Top of Data to use

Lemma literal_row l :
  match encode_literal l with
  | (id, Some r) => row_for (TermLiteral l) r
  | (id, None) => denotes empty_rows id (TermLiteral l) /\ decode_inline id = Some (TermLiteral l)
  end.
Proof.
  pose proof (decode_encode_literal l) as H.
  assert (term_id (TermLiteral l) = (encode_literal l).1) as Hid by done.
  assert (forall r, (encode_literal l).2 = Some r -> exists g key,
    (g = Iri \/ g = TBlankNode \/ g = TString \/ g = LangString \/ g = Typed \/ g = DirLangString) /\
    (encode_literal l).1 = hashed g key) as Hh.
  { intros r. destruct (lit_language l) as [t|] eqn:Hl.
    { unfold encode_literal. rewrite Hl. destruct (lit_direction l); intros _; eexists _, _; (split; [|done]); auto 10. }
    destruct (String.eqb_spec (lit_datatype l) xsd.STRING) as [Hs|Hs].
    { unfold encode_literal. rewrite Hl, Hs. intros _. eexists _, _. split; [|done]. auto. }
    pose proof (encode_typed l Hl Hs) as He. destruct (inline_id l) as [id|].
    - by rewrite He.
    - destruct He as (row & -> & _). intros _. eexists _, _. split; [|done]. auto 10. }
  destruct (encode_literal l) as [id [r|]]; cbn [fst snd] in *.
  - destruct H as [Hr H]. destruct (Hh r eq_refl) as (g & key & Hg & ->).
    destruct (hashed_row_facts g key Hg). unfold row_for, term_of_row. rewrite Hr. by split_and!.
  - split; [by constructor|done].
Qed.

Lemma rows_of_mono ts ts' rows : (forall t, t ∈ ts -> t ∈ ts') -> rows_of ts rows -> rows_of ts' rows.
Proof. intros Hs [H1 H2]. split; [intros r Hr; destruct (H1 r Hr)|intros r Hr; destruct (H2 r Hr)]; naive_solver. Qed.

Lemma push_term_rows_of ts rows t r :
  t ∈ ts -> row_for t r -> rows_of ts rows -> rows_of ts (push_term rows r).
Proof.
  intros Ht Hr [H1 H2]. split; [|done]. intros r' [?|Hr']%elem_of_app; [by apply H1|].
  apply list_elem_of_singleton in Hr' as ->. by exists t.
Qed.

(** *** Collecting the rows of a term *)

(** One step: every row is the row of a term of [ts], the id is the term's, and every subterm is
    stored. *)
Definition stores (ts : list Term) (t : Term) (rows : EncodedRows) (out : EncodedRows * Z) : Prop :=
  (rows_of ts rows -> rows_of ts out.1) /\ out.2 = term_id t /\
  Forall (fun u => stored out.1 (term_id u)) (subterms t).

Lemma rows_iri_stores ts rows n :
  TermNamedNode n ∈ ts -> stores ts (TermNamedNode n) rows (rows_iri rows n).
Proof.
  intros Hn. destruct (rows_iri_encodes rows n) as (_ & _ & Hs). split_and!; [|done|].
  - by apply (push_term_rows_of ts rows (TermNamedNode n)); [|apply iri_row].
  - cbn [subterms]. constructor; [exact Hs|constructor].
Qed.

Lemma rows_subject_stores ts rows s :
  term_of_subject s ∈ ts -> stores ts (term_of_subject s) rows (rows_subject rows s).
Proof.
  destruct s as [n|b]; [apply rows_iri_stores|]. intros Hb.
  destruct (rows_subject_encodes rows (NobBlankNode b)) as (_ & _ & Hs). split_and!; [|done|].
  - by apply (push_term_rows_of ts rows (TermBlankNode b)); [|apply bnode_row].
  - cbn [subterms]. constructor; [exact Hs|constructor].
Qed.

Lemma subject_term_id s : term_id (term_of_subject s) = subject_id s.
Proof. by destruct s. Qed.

Bottom of Data to use

:: Assigned task ::
Every entry shown above should be written out again without a single difference.

:: Task solution ::
Lemma literal_row l :
  match encode_literal l with
  | (id, Some r) => row_for (TermLiteral l) r
  | (id, None) => denotes empty_rows id (TermLiteral l) /\ decode_inline id = Some (TermLiteral l)
  end.
Proof.
  pose proof (decode_encode_literal l) as H.
  assert (term_id (TermLiteral l) = (encode_literal l).1) as Hid by done.
  assert (forall r, (encode_literal l).2 = Some r -> exists g key,
    (g = Iri \/ g = TBlankNode \/ g = TString \/ g = LangString \/ g = Typed \/ g = DirLangString) /\
    (encode_literal l).1 = hashed g key) as Hh.
  { intros r. destruct (lit_language l) as [t|] eqn:Hl.
    { unfold encode_literal. rewrite Hl. destruct (lit_direction l); intros _; eexists _, _; (split; [|done]); auto 10. }
    destruct (String.eqb_spec (lit_datatype l) xsd.STRING) as [Hs|Hs].
    { unfold encode_literal. rewrite Hl, Hs. intros _. eexists _, _. split; [|done]. auto. }
    pose proof (encode_typed l Hl Hs) as He. destruct (inline_id l) as [id|].
    - by rewrite He.
    - destruct He as (row & -> & _). intros _. eexists _, _. split; [|done]. auto 10. }
  destruct (encode_literal l) as [id [r|]]; cbn [fst snd] in *.
  - destruct H as [Hr H]. destruct (Hh r eq_refl) as (g & key & Hg & ->).
    destruct (hashed_row_facts g key Hg). unfold row_for, term_of_row. rewrite Hr. by split_and!.
  - split; [by constructor|done].
Qed.

Lemma rows_of_mono ts ts' rows : (forall t, t ∈ ts -> t ∈ ts') -> rows_of ts rows -> rows_of ts' rows.
Proof. intros Hs [H1 H2]. split; [intros r Hr; destruct (H1 r Hr)|intros r Hr; destruct (H2 r Hr)]; naive_solver. Qed.

Lemma push_term_rows_of ts rows t r :
  t ∈ ts -> row_for t r -> rows_of ts rows -> rows_of ts (push_term rows r).
Proof.
  intros Ht Hr [H1 H2]. split; [|done]. intros r' [?|Hr']%elem_of_app; [by apply H1|].
  apply list_elem_of_singleton in Hr' as ->. by exists t.
Qed.

(** *** Collecting the rows of a term *)

(** One step: every row is the row of a term of [ts], the id is the term's, and every subterm is
    stored. *)
Definition stores (ts : list Term) (t : Term) (rows : EncodedRows) (out : EncodedRows * Z) : Prop :=
  (rows_of ts rows -> rows_of ts out.1) /\ out.2 = term_id t /\
  Forall (fun u => stored out.1 (term_id u)) (subterms t).

Lemma rows_iri_stores ts rows n :
  TermNamedNode n ∈ ts -> stores ts (TermNamedNode n) rows (rows_iri rows n).
Proof.
  intros Hn. destruct (rows_iri_encodes rows n) as (_ & _ & Hs). split_and!; [|done|].
  - by apply (push_term_rows_of ts rows (TermNamedNode n)); [|apply iri_row].
  - cbn [subterms]. constructor; [exact Hs|constructor].
Qed.

Lemma rows_subject_stores ts rows s :
  term_of_subject s ∈ ts -> stores ts (term_of_subject s) rows (rows_subject rows s).
Proof.
  destruct s as [n|b]; [apply rows_iri_stores|]. intros Hb.
  destruct (rows_subject_encodes rows (NobBlankNode b)) as (_ & _ & Hs). split_and!; [|done|].
  - by apply (push_term_rows_of ts rows (TermBlankNode b)); [|apply bnode_row].
  - cbn [subterms]. constructor; [exact Hs|constructor].
Qed.

Lemma subject_term_id s : term_id (term_of_subject s) = subject_id s.
Proof. by destruct s. Qed.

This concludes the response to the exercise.